(** [onReadyRead] emits [comReceive] only for a sentence that
    [readSentence] completed while the login state is [LogedIn]; while it
    is not, a completed sentence is handed to [doLogin]. *)
Lemma onReadyRead_delivery (c : Comm) :
  let r := onReadyRead Q_BYTE_ORDER MD5 loginRequest_slot c in
  exists news,
    emitted (final r) = emitted c ++ news
    /\ (forall s, In (comReceive s) news ->
          m_loginState c = LogedIn
          /\ m_loginState (final r) = LogedIn
          /\ news = [comReceive s]
          /\ exists c1, readSentence Q_BYTE_ORDER c = Ret tt c1
                        /\ sentenceCompleted c1 = true
                        /\ m_loginState c1 = LogedIn
                        /\ s = incomingSentence c1)
    /\ (m_loginState c <> LogedIn ->
        (forall s, ~ In (comReceive s) news)
        /\ forall c1, readSentence Q_BYTE_ORDER c = Ret tt c1 ->
                      sentenceCompleted c1 = true ->
                      m_loginState c1 = m_loginState c
                      /\ r = (doLogin Q_BYTE_ORDER MD5 loginRequest_slot ;;
                              modify (set_sentenceCompleted false)) c1).
Proof.
  intros r. unfold r, onReadyRead, bind, get.
  pose proof (silent_readSentence c) as [Hl He].
  destruct (readSentence Q_BYTE_ORDER c) as [[] c1|what c1|c1]; cbn [final] in Hl, He.
  - destruct (sentenceCompleted c1) eqn:Ec.
    + destruct (m_loginState c1) eqn:El1; cbn [LoginState_eqb negb].
      1-3: pose proof (quiet_doLogin c1) as [news [En Fn]];
        destruct (doLogin Q_BYTE_ORDER MD5 loginRequest_slot c1) as [[] c2|what c2|c2] eqn:Ed;
        cbn [final modify set_sentenceCompleted emitted] in *;
        exists news; rewrite <- He;
        (split; [exact En|]);
        (split; [intros s Hs; rewrite Forall_forall in Fn;
                 exfalso; exact (Fn _ Hs s eq_refl)|]);
        intros _; (split; [intros s Hs; rewrite Forall_forall in Fn;
                           exact (Fn _ Hs s eq_refl)|]);
        intros c1' [= <-] _; (split; [congruence | now rewrite Ed]).
      exists [comReceive (incomingSentence c1)].
      cbn [emit modify clear_incomingSentence final set_sentenceCompleted
           set_incomingSentence set_emitted emitted m_loginState].
      rewrite <- He. split; [reflexivity|]. split.
      * intros s [Hs|[]]. injection Hs as <-.
        repeat split; try congruence. exists c1. repeat split; congruence.
      * intros Hn. congruence.
    + exists []. cbn [ret final]. rewrite app_nil_r. split; [congruence|].
      split; [intros s []|]. intros _. split; [intros s []|].
      intros c1' [= <-]. congruence.
  - exists []. cbn [final]. rewrite app_nil_r. split; [congruence|].
    split; [intros s []|]. intros _. split; [intros s []|]. discriminate.
  - exists []. cbn [final]. rewrite app_nil_r. split; [congruence|].
    split; [intros s []|]. intros _. split; [intros s []|]. discriminate.
Qed.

[EXERCISE DESCRIPTION] Line by line, write out the whole listing exactly.

[SOLUTION]
(** [onReadyRead] emits [comReceive] only for a sentence that
    [readSentence] completed while the login state is [LogedIn]; while it
    is not, a completed sentence is handed to [doLogin]. *)
Lemma onReadyRead_delivery (c : Comm) :
  let r := onReadyRead Q_BYTE_ORDER MD5 loginRequest_slot c in
  exists news,
    emitted (final r) = emitted c ++ news
    /\ (forall s, In (comReceive s) news ->
          m_loginState c = LogedIn
          /\ m_loginState (final r) = LogedIn
          /\ news = [comReceive s]
          /\ exists c1, readSentence Q_BYTE_ORDER c = Ret tt c1
                        /\ sentenceCompleted c1 = true
                        /\ m_loginState c1 = LogedIn
                        /\ s = incomingSentence c1)
    /\ (m_loginState c <> LogedIn ->
        (forall s, ~ In (comReceive s) news)
        /\ forall c1, readSentence Q_BYTE_ORDER c = Ret tt c1 ->
                      sentenceCompleted c1 = true ->
                      m_loginState c1 = m_loginState c
                      /\ r = (doLogin Q_BYTE_ORDER MD5 loginRequest_slot ;;
                              modify (set_sentenceCompleted false)) c1).
Proof.
  intros r. unfold r, onReadyRead, bind, get.
  pose proof (silent_readSentence c) as [Hl He].
  destruct (readSentence Q_BYTE_ORDER c) as [[] c1|what c1|c1]; cbn [final] in Hl, He.
  - destruct (sentenceCompleted c1) eqn:Ec.
    + destruct (m_loginState c1) eqn:El1; cbn [LoginState_eqb negb].
      1-3: pose proof (quiet_doLogin c1) as [news [En Fn]];
        destruct (doLogin Q_BYTE_ORDER MD5 loginRequest_slot c1) as [[] c2|what c2|c2] eqn:Ed;
        cbn [final modify set_sentenceCompleted emitted] in *;
        exists news; rewrite <- He;
        (split; [exact En|]);
        (split; [intros s Hs; rewrite Forall_forall in Fn;
                 exfalso; exact (Fn _ Hs s eq_refl)|]);
        intros _; (split; [intros s Hs; rewrite Forall_forall in Fn;
                           exact (Fn _ Hs s eq_refl)|]);
        intros c1' [= <-] _; (split; [congruence | now rewrite Ed]).
      exists [comReceive (incomingSentence c1)].
      cbn [emit modify clear_incomingSentence final set_sentenceCompleted
           set_incomingSentence set_emitted emitted m_loginState].
      rewrite <- He. split; [reflexivity|]. split.
      * intros s [Hs|[]]. injection Hs as <-.
        repeat split; try congruence. exists c1. repeat split; congruence.
      * intros Hn. congruence.
    + exists []. cbn [ret final]. rewrite app_nil_r. split; [congruence|].
      split; [intros s []|]. intros _. split; [intros s []|].
      intros c1' [= <-]. congruence.
  - exists []. cbn [final]. rewrite app_nil_r. split; [congruence|].
    split; [intros s []|]. intros _. split; [intros s []|]. discriminate.
  - exists []. cbn [final]. rewrite app_nil_r. split; [congruence|].
    split; [intros s []|]. intros _. split; [intros s []|]. discriminate.
Qed.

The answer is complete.